I have got more photos on my phone of meters, than kids.


But I have no way of proving we didn’t use those 55 units.
(Wells? Is that what the units are? Mega-kettles? Mega-bladders.
UK water company meters measure our water in units of mega-bladders.)

So now 2 water companies (the one who supplies it clean, and the other takes it away dirty) think that we use 1137 litres of water per day.

That’s really impressive.

We will go through life like someone who uses 1000 litres of water per day.

I feel like a Kardashian.
But my wife tells me I can’t have one.

Our reign (sorry, rain) of living like Timotei models washing our hair in waterfalls will end next quarter.
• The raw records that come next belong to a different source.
(** A call of the round-robin pick, from a cursor inside a pool that fits an
    [int] and with at least one loop turn per backend: it returns the first
    backend, in cyclic order from the cursor, whose probe succeeds, having
    probed the backends before it once each, and leaves the cursor one place
    after the backend returned; it returns nil, after one probe per backend
    and with the cursor where it was, when all these probes fail. *)
Theorem rr_pick_first_alive_from_cursor :
  forall (net : Network) (l : RoundRobin.loadBalancer) (t fuel : nat),
    0 <= RoundRobin.roundRobinIndex l < len (RoundRobin.servers l) ->
    len (RoundRobin.servers l) <= max_int ->
    (length (RoundRobin.servers l) <= fuel)%nat ->
    (forall k,
        (k < length (RoundRobin.servers l))%nat ->
        rr_probe net l t k = true ->
        (forall j, (j < k)%nat -> rr_probe net l t j = false) ->
        RoundRobin.pickServer net fuel
          {| RoundRobin.lb := l; RoundRobin.clock := t |}
        = Ret (Some (Z.to_nat ((RoundRobin.roundRobinIndex l + Z.of_nat k)
                               mod len (RoundRobin.servers l))),
               {| RoundRobin.lb :=
                    rr_with_cursor l
                      ((RoundRobin.roundRobinIndex l + Z.of_nat (S k))
                       mod len (RoundRobin.servers l));
                  RoundRobin.clock := t + S k |})) /\
    ((forall j, (j < length (RoundRobin.servers l))%nat ->
                rr_probe net l t j = false) ->
     RoundRobin.pickServer net fuel
       {| RoundRobin.lb := l; RoundRobin.clock := t |}
     = Ret (None,
            {| RoundRobin.lb := l;
               RoundRobin.clock := t + length (RoundRobin.servers l) |})).
Proof. exact rr_pick_cases. Qed.

Lemma rr_pick_first_alive_from_cursor_witness :
  RoundRobin.pickServer RoundRobin.c_down_net 3
    (RoundRobin.at_cursor "8000" "http://a.example" "http://b.example"
       "http://c.example" 2 7)
  = Ret (Some 0%nat,
         RoundRobin.at_cursor "8000" "http://a.example" "http://b.example"
           "http://c.example" 1 9).
Proof.
  refine (proj1 (rr_pick_first_alive_from_cursor RoundRobin.c_down_net
                   (RoundRobin.lb
                      (RoundRobin.at_cursor "8000" "http://a.example"
                         "http://b.example" "http://c.example" 2 7))
                   7 3 _ _ _) 1%nat _ _ _).
  - vm_compute. split; [discriminate|reflexivity].
  - vm_compute. discriminate.
  - vm_compute. lia.
  - vm_compute. lia.
  - reflexivity.
  - intros j Hj. assert (j = 0%nat) as -> by lia. reflexivity.
Defined.

(** Whatever the network answers, a call of the round-robin pick from a
    cursor inside a pool that fits an [int] returns after at least one and at
    most one probe per backend: it neither panics nor keeps looping, it
    leaves the pool as it was and the cursor inside the pool, and a backend
    it returns is a position of the pool. *)
Theorem rr_pick_returns_within_one_cycle :
  forall (net : Network) (l : RoundRobin.loadBalancer) (t fuel : nat),
    0 <= RoundRobin.roundRobinIndex l < len (RoundRobin.servers l) ->
    len (RoundRobin.servers l) <= max_int ->
    (length (RoundRobin.servers l) <= fuel)%nat ->
    exists r w',
      RoundRobin.pickServer net fuel
        {| RoundRobin.lb := l; RoundRobin.clock := t |} = Ret (r, w') /\
      RoundRobin.servers (RoundRobin.lb w') = RoundRobin.servers l /\
      0 <= RoundRobin.roundRobinIndex (RoundRobin.lb w')
        < len (RoundRobin.servers l) /\
      (t < RoundRobin.clock w' <= t + length (RoundRobin.servers l))%nat /\
      match r with
      | Some q => (q < length (RoundRobin.servers l))%nat
      | None => RoundRobin.clock w' = (t + length (RoundRobin.servers l))%nat
      end.
Proof.
  intros net l t fuel Hi Hfits Hfuel.
  destruct (rr_pick_cases net l t fuel Hi Hfits Hfuel) as [Hsome Hnone].
  assert (Hn : 0 < len (RoundRobin.servers l)) by lia.
  destruct (first_true_or_none (rr_probe net l t)
              (length (RoundRobin.servers l)))
    as [Hdead|(k & Hk & Halive & Hdead)].
  - eexists _, _. split; [apply Hnone, Hdead|].
    cbn [RoundRobin.lb RoundRobin.clock]. unfold len in *.
    repeat split; try lia.
  - eexists _, _. split; [apply (Hsome k Hk Halive Hdead)|].
    cbn [RoundRobin.lb RoundRobin.clock rr_with_cursor
         RoundRobin.servers RoundRobin.roundRobinIndex].
    pose proof (Z.mod_pos_bound
                  (RoundRobin.roundRobinIndex l + Z.of_nat k)
                  (len (RoundRobin.servers l)) Hn).
    pose proof (Z.mod_pos_bound
                  (RoundRobin.roundRobinIndex l + Z.of_nat (S k))
                  (len (RoundRobin.servers l)) Hn).
    unfold len in *. repeat split; try lia.
Qed.

Lemma rr_pick_returns_within_one_cycle_witness :
  exists r w',
    RoundRobin.pickServer RoundRobin.c_down_net 3
      (RoundRobin.at_cursor "8000" "http://a.example" "http://b.example"
         "http://c.example" 2 0) = Ret (r, w') /\
    RoundRobin.servers (RoundRobin.lb w')
    = RoundRobin.three_servers "http://a.example" "http://b.example"
        "http://c.example" /\
    0 <= RoundRobin.roundRobinIndex (RoundRobin.lb w') < 3 /\
    (0 < RoundRobin.clock w' <= 3)%nat /\
    match r with
    | Some q => (q < 3)%nat
    | None => RoundRobin.clock w' = 3%nat
    end.
Proof.
  apply (rr_pick_returns_within_one_cycle RoundRobin.c_down_net
           (RoundRobin.lb
              (RoundRobin.at_cursor "8000" "http://a.example"
                 "http://b.example" "http://c.example" 2 0)) 0 3).
  - vm_compute. split; [discriminate|reflexivity].
  - vm_compute. discriminate.
  - vm_compute. lia.
Defined.

(** ** Round robin: the rotation over a pool that answers *)

Lemma rr_with_cursor_same (l : RoundRobin.loadBalancer) :
  rr_with_cursor l (RoundRobin.roundRobinIndex l) = l.
Proof. destruct l. reflexivity. Qed.

Lemma rr_picks_all_alive (net : Network) (fuel : nat) :
  (forall t a, probe_alive (net t a) = true) ->
  forall (m : nat) (l : RoundRobin.loadBalancer) (t : nat),
    0 <= RoundRobin.roundRobinIndex l < len (RoundRobin.servers l) ->
    len (RoundRobin.servers l) <= max_int ->
    RoundRobin.picks net (S fuel) m
      {| RoundRobin.lb := l; RoundRobin.clock := t |}
    = Ret (map (fun k => Some (Z.to_nat ((RoundRobin.roundRobinIndex l
                                          + Z.of_nat k)
                                         mod len (RoundRobin.servers l))))
             (seq 0 m),
           {| RoundRobin.lb :=
                rr_with_cursor l
                  ((RoundRobin.roundRobinIndex l + Z.of_nat m)
                   mod len (RoundRobin.servers l));
              RoundRobin.clock := t + m |}).
Proof.
  intros Hup. induction m as [|m IH]; intros l t Hi Hfits.
  - cbn [RoundRobin.picks seq map]. unfold ret.
    rewrite Z.add_0_r, Z.mod_small, rr_with_cursor_same, Nat.add_0_r
      by exact Hi.
    reflexivity.
  - cbn [RoundRobin.picks]. unfold bind at 1.
    destruct l as [p i srv].
    cbn [RoundRobin.roundRobinIndex RoundRobin.servers] in *.
    rewrite (rr_pickServer_loop net p srv i t Hi).
    rewrite (rr_loop_first_alive net p srv i t Hi Hfits 0 0 (S fuel));
      [|unfold len in *; lia|lia|intros j Hj; lia|].
    2:{ unfold rr_probe. cbn [RoundRobin.servers RoundRobin.roundRobinIndex].
        destruct (srv !! _) eqn:E; [apply Hup|].
        apply lookup_ge_None in E.
        pose proof (Z.mod_pos_bound (i + Z.of_nat (0 + 0)) (len srv)
                      ltac:(lia)).
        unfold len in *. lia. }
    unfold bind at 1.
    set (i' := (i + Z.of_nat (S (0 + 0))) mod len srv).
    assert (Hi' : 0 <= i' < len srv) by (apply Z.mod_pos_bound; lia).
    specialize (IH (RoundRobin.Build_loadBalancer p i' srv) (t + S (0 + 0))%nat).
    cbn [RoundRobin.roundRobinIndex RoundRobin.servers] in IH.
    rewrite (IH Hi' Hfits). unfold ret.
    cbn [seq map]. rewrite <- seq_shift, map_map.
    f_equal. f_equal.
    + f_equal.
      apply map_ext. intros k. f_equal. f_equal.
      unfold i'. rewrite Zplus_mod_idemp_l. f_equal. lia.
    + unfold rr_with_cursor.
      cbn [RoundRobin.port RoundRobin.servers]. f_equal; [|lia].
      f_equal. unfold i'. rewrite Zplus_mod_idemp_l. f_equal. lia.
Qed.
With our stupid “waterwise” lifestyle.

What if we lied on our water meter bill?

Double the mega-bladder units that we report to the water company?

They whack up prices every year - above inflation.

It’d be like pre-buying the water now (and drinking and weeing it out) before it gets more expensive?

It’s a bright idea.

No, it’s a Brita idea.

I should probably put these ideas through the filter.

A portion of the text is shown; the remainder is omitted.